Records provided >>
Lemma file_report_kept t slot step hash now s k :
  hash_inv t -> fileable t step -> kept t s k \/ (s = slot /\ k = step) ->
  kept (file_report t slot step hash now (is_retired t step)) s k.
Proof.
  intros Hi [_ _ Hjud] Hk. unfold file_report.
  assert (Hconf : forall t' old, kept t' s k -> kept (if old =? hash then t'
    else set_counters t' (invalid_warns t') (counter_observe (conflict_warns t')).2 (sh_evict_warns t')) s k).
  { intros t' old Ht'. by destruct (_ =? _). }
  destruct (is_retired t step) eqn:Hr.
  - destruct (Hjud eq_refl) as [j Hj]. rewrite Hj.
    destruct (reported slot (js_reports j)) as [old|] eqn:Hrep.
    + apply Hconf. destruct Hk as [?|[-> ->]]; [done|]. right. left. exists j. split; [done|]. by eapply reported_Some.
    + destruct Hk as [Hk|[-> ->]].
      * eapply judged_put_kept; [exact Hj| |exact Hk]. intros x. apply fst_app_l.
      * right. left. cbn. rewrite BTreeMap.get_insert_eq. eexists. split; [done|]. apply fst_app_r.
  - destruct (fileable_not_judged t step Hi Hr) as [_ Hlive]. set (p := default _ _).
    assert (Hsup : forall r n x q, BTreeMap.get (sh_pending t) step = Some q -> x ∈ map fst (ps_reports q) ->
      (forall y, y ∈ map fst (ps_reports p) -> y ∈ map fst r) -> x ∈ map fst (ps_reports (mkPendingStep r n (confirmable_at p)))).
    { intros r n x q Hq Hx Hr'. apply Hr'. unfold p. by rewrite Hq. }
    destruct (reported slot (ps_reports p)) as [old|] eqn:Hrep.
    + apply Hconf. destruct Hk as [Hk|[-> ->]].
      * apply pending_put_kept; [done| |done]. eauto.
      * left. cbn. rewrite BTreeMap.get_insert_eq. eexists. split; [done|]. by eapply reported_Some.
    + destruct Hk as [Hk|[-> ->]].
      * apply pending_put_kept; [done| |done]. intros x q Hq Hx. eapply Hsup; [done..|]. intros y. apply fst_app_l.
      * left. cbn. rewrite BTreeMap.get_insert_eq. eexists. split; [done|]. apply fst_app_r.
Qed.

Lemma record_hash_kept t slot step hash now s k :
  hash_inv t -> Rec slot step hash -> kept t s k \/ (s = slot /\ k = step /\ accepts t slot step) ->
  kept (record_hash t slot step hash now) s k.
Proof.
  intros Hi Hrec Hk. destruct Hk as [Hk|(-> & -> & Ha)].
  - destruct (record_hash_cases t slot step hash now) as [-> |[(i & c & e & ->)|[Hf ->]]]; [done|done|].
    apply evict_kept; [by apply file_report_inv|]. apply file_report_kept; auto.
  - destruct (accepts_files t slot step hash now Ha) as [Hf ->].
    apply evict_kept; [by apply file_report_inv|]. apply file_report_kept; auto.
Qed.

Lemma evict_steps_same fuel t :
  sh_excluded (evict_steps_loop fuel t) = sh_excluded t /\ sh_dormant (evict_steps_loop fuel t) = sh_dormant t.
Proof.
  revert t. induction fuel as [|fuel IH]; intros t; [done|]. cbn [evict_steps_loop].
  destruct (_ <? _); [|done]. destruct (sh_pending t) as [|[k p] rest]; [done|]. by rewrite !(proj1 (IH _)), !(proj2 (IH _)).
Qed.

Lemma record_hash_same t slot step hash now :
  sh_excluded (record_hash t slot step hash now) = sh_excluded t /\
  sh_dormant (record_hash t slot step hash now) = sh_dormant t.
Proof.
  destruct (record_hash_cases t slot step hash now) as [-> |[(i & c & e & ->)|[_ ->]]]; [done|done|].
  unfold evict_steps. rewrite !(proj1 (evict_steps_same _ _)), !(proj2 (evict_steps_same _ _)). unfold file_report.
  destruct (if is_retired t step then _ else _) as [j|]; destruct (reported _ _); try destruct (_ =? _); done.
Qed.

Lemma note_steps_kept now steps t s k :
  Forall (fun k => retired_below t <= k) steps -> kept t s k ->
  kept (set_steps t (foldl (note_confirmable now) (sh_pending t) steps) (sh_judged t) (retired_below t)) s k.
Proof.
  revert t. induction steps as [|k0 steps IH]; intros t Hall Hk; cbn [foldl]; [done|].
  inversion_clear Hall as [|? ? Hk0 Hall'].
  apply (IH (set_steps t (note_confirmable now (sh_pending t) k0) (sh_judged t) (retired_below t))); [done|].
  unfold note_confirmable. apply pending_put_kept; [by left| |done].
  intros x q Hq Hx. by rewrite Hq.
Qed.

Lemma note_forwarded_swept t slot count now required :
  hash_inv t -> 0 <= count -> Fwd slot count -> swept t [] (note_forwarded t slot count now required).
Proof.
  intros Hi H0 Hf. pose proof (note_forwarded_inv t slot count now required Hi H0 Hf) as Hi'.
  unfold note_forwarded in *. set (f := <[slot := _]> (forwarded t)) in *.
  cbn [confirmable_until set_forwarded retired_below] in *. set (until := default 0 (min_of _)) in *.
  destruct (Z.leb_spec until (confirmable_until t)) as [_|Hlt]; [by apply swept_silent|].
  cbn [sh_pending set_forwarded sh_judged] in *.
  pose proof (confirmable_steps_ok t f until Hi Hlt) as Hall. set (steps := report_steps _ until) in *.
  apply swept_silent; [done|unfold evict_steps; by rewrite (proj1 (evict_steps_same _ _))
    |unfold evict_steps; by rewrite (proj2 (evict_steps_same _ _))|].
  intros s k Hk. unfold evict_steps.
  assert (Hi2 : hash_inv (set_forwarded t f until)) by (apply forwarded_inv; [done..|lia]).
  apply evict_kept; [by apply (note_steps_inv now (steps) (set_forwarded t f until))|].
  apply (note_steps_kept now (steps) (set_forwarded t f until)); [|done].
  eapply Forall_impl; [exact Hall|]. intros x [_ ?]. lia.
Qed.

(** ** Sessions *)

Inductive hash_op : Type :=
| HRecord (slot step hash now : Z)
| HForward (slot count now : Z) (required : list Z)
| HJudge (now : Z) (required : gset Z).

Definition hash_step (t : StateHashTracker) (op : hash_op) : list SyncDivergence * StateHashTracker :=
  match op with
  | HRecord slot step hash now => ([], record_hash t slot step hash now)
  | HForward slot count now required => ([], note_forwarded t slot count now required)
  | HJudge now required => judge_ready t now required
  end.

(** The operations the predicates account for. *)
Definition on_record (op : hash_op) : Prop :=
  match op with
  | HRecord slot step hash _ => Rec slot step hash
  | HForward slot count _ _ => 0 <= count /\ Fwd slot count
  | HJudge _ _ => True
  end.

Fixpoint hash_run (ops : list hash_op) (t : StateHashTracker) : list SyncDivergence * StateHashTracker :=
  match ops with
  | [] => ([], t)
  | op :: ops => let x := hash_step t op in let y := hash_run ops x.2 in (x.1 ++ y.1, y.2)
  end.

Lemma hash_step_swept t op : hash_inv t -> on_record op -> swept t (hash_step t op).1 (hash_step t op).2.
Proof.
  intros Hi Hop. destruct op as [slot step hash now|slot count now required|now required]; cbn [hash_step fst snd].
  - destruct (record_hash_same t slot step hash now). apply swept_silent; try done; [by apply record_hash_inv|].
    intros s k Hk. apply record_hash_kept; auto.
  - destruct Hop. by apply note_forwarded_swept.
  - by apply judge_ready_swept.
Qed.

Lemma hash_run_swept ops t : hash_inv t -> Forall on_record ops -> swept t (hash_run ops t).1 (hash_run ops t).2.
Proof.
  revert t. induction ops as [|op ops IH]; intros t Hi Hops; cbn [hash_run fst snd]; [by apply swept_silent|].
  inversion_clear Hops as [|? ? Hop Hops']. pose proof (hash_step_swept t op Hi Hop) as H1.
  eapply swept_trans; [exact H1|]. apply IH; [apply H1|done].
Qed.

End hash_invariant.

(** What a history of operations puts on record. *)
Definition hash_recorded (ops : list hash_op) (s k h : Z) : Prop := exists now, HRecord s k h now ∈ ops.
Definition turns_forwarded (ops : list hash_op) (s c : Z) : Prop := exists now required, HForward s c now required ∈ ops.

(** Turn counts are unsigned. *)
Definition counts_unsigned (ops : list hash_op) : Prop :=
  forall s c now required, HForward s c now required ∈ ops -> 0 <= c.

Lemma all_on_record ops : counts_unsigned ops -> Forall (on_record (hash_recorded ops) (turns_forwarded ops)) ops.
Proof.
  intros Hc. apply Forall_forall. intros [slot step hash now|slot count now required|now required] Hin; cbn; [|split|done].
  - by exists now.
  - by apply (Hc slot count now required).
  - by exists now, required.
Qed.

Lemma hash_run_app ops1 ops2 t :
  hash_run (ops1 ++ ops2) t =
    ((hash_run ops1 t).1 ++ (hash_run ops2 (hash_run ops1 t).2).1, (hash_run ops2 (hash_run ops1 t).2).2).
Proof.
  revert t. induction ops1 as [|op ops1 IH]; intros t; cbn [app hash_run fst snd]; [by destruct (hash_run ops2 t)|].
  rewrite IH. cbn [fst snd]. by rewrite app_assoc.
Qed.

(** ** Properties *)

(** A state-hash verdict is earned: over any history of reports, forwarded
    turns and sweeps, every verdict is about a step clients are asked to
    report, every slot it calls diverged reported a hash that more slots than
    are accused contradict with one voice, every slot it calls missing had been
    forwarded four seconds of turns past the step, and no slot is named twice. *)
Theorem hash_verdicts_justified (ops : list hash_op) (Hc : counts_unsigned ops) :
  (forall d, d ∈ (hash_run ops default_hashes).1 -> hash_justified (hash_recorded ops) (turns_forwarded ops) d) /\
  NoDup (mjoin (map named (hash_run ops default_hashes).1)).
Proof.
  pose proof (hash_run_swept (hash_recorded ops) (turns_forwarded ops) ops default_hashes
    (hash_inv_init _ _) (all_on_record ops Hc)) as Hsw.
  split; [intros d Hd; by apply (sw_just _ _ _ _ _ Hsw)|apply Hsw].
Qed.

(** Reporting in time is enough: once the relay has taken a slot's report of
    a step, no later verdict, whatever else happens, calls the slot missing at
    that step. *)
Theorem reported_never_missing (before after : list hash_op) (slot step hash now : Z)
    (Hc : counts_unsigned (before ++ HRecord slot step hash now :: after))
    (Haccept : accepts (hash_run before default_hashes).2 slot step) :
  forall d, d ∈ (hash_run after (record_hash (hash_run before default_hashes).2 slot step hash now)).1 ->
    sync_ordinal d = step -> slot ∉ missing d.
Proof.
  set (ops := before ++ HRecord slot step hash now :: after) in *.
  pose proof (all_on_record ops Hc) as Hall. unfold ops in Hall at 2.
  apply Forall_app in Hall as [Hb Ha]. inversion_clear Ha as [|? ? Hr Ha'].
  pose proof (hash_run_swept _ _ before default_hashes (hash_inv_init _ _) Hb) as H1.
  set (t1 := (hash_run before default_hashes).2) in *.
  pose proof (hash_step_swept _ _ t1 (HRecord slot step hash now) (sw_inv _ _ _ _ _ H1) Hr) as H2.
  pose proof (hash_run_swept _ _ after _ (sw_inv _ _ _ _ _ H2) Ha') as H3. cbn [hash_step snd] in *.
  intros d Hd Ho. eapply (sw_kept _ _ _ _ _ H3 slot step); [|exact Hd|exact Ho].
  eapply record_hash_kept; [apply H1|exact Hr|]. by right.
Qed.

(** A verdict given early stands: when a step is judged before its hold has
    run out, a slot called diverged is outvoted whatever the slots still able to
    vote go on to report. *)
Theorem early_verdict_stands (t : StateHashTracker) (step : Z) (reports more : list (Z * Z)) (required : gset Z)
    (d : SyncDivergence)
    (Hnd : NoDup (map fst (reports ++ more)))
    (Hd : (judge t step reports required false).1 = Decided (Some d))
    (Hmore : forall s, s ∈ map fst more -> s ∉ missing d) :
  forall s, s ∈ diverged d ->
    let vs := counted_reports t (reports ++ more) required in
    exists v w, majority_value vs v /\ w <> v /\ (s, w) ∈ vs.
Proof.
  intros s Hs vs. rewrite map_app in Hnd. apply NoDup_app in Hnd as (Hnd & Hdisj & Hnd').
  pose proof (judge_spec t step reports required false Hnd) as Hj. rewrite Hd in Hj.
  assert (Happ : vs = counted_reports t reports required ++ counted_reports t more required) by apply filter_app.
  inversion Hj as [| |d' t' _ _ Hempty|v d' t' e b _ _ Hdiv Hm Hmaj Hfin _ _ _]; subst.
  { rewrite Hempty in Hs. by apply elem_of_nil in Hs. }
  rewrite Hdiv in Hs. apply minority_elem in Hs as (w & Hne & Hin); [|by apply counted_NoDup].
  exists v, w. split; [|split; [done|rewrite Happ; apply elem_of_app; by left]].
  assert (Hlen : Z.of_nat (length vs) <= electorate t step reports required).
  { rewrite Happ. apply electorate_bound.
    - rewrite map_app. apply NoDup_app. split_and!; [by apply counted_NoDup| |by apply counted_NoDup].
      intros x Hx Hx'. apply list_elem_of_fmap in Hx as ([? ?] & -> & [_ Hx]%list_elem_of_filter).
      apply list_elem_of_fmap in Hx' as ([? ?] & Heq & [_ Hx']%list_elem_of_filter). cbn in Heq. subst.
      eapply Hdisj; [apply list_elem_of_fmap; by exists (z1, z0)|apply list_elem_of_fmap; by exists (z1, z2)].
    - intros x. rewrite map_app. intros [Hx|Hx]%elem_of_app; (split; [by eapply counted_active|]); intros Hw.
      + unfold withholding in Hw. rewrite !list_elem_of_filter in Hw. naive_solver.
      + rewrite <- Hm in Hw. apply list_elem_of_fmap in Hx as ([? ?] & -> & [_ Hx]%list_elem_of_filter).
        apply (Hmore z); [|done]. apply list_elem_of_fmap. by exists (z, z0). }
  unfold majority_value in *. rewrite Happ in *. rewrite length_app in *.
  unfold voters at 1. rewrite filter_app, map_app, length_app.
  destruct Hfin as [[=]|[Hall|[Hag|(v' & [= <-] & Hbig)]]].
  - fold (voters v (counted_reports t reports required)). lia.
  - exfalso. apply Hne. assert (Hv : exists x, (x, v) ∈ counted_reports t reports required).
    { destruct (voters v (counted_reports t reports required)) as [|x l] eqn:Hv; [cbn in Hmaj; lia|].
      exists x. apply elem_of_voters. rewrite Hv. left. }
    destruct Hv as [x Hx]. exact (Hag _ _ Hin Hx).
  - fold (voters v (counted_reports t reports required)). lia.
Qed.

(** ** Concrete sessions *)

Definition three : gset Z := {[1; 2; 3]}.
Definition sample_forwards : list hash_op :=
  map (fun s => HForward s 120 0 [1; 2; 3]) [1; 2; 3].
Definition sample_reports : list hash_op := [HRecord 1 8 7 1; HRecord 3 8 9 1; HRecord 2 8 7 2; HJudge 3 three].

Lemma counts_unsigned_check ops :
  forallb (fun op => match op with HForward _ c _ _ => 0 <=? c | _ => true end) ops = true -> counts_unsigned ops.
Proof.
  intros H s c now required Hin. apply list_elem_of_In in Hin. rewrite forallb_forall in H.
  specialize (H _ Hin). by apply Z.leb_le in H.
Qed.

Exercise directions >>
Report each line of the data that includes the string "calls".

Answer space >>
    report, every slot it calls diverged reported a hash that more slots than
    are accused contradict with one voice, every slot it calls missing had been
    a step, no later verdict, whatever else happens, calls the slot missing at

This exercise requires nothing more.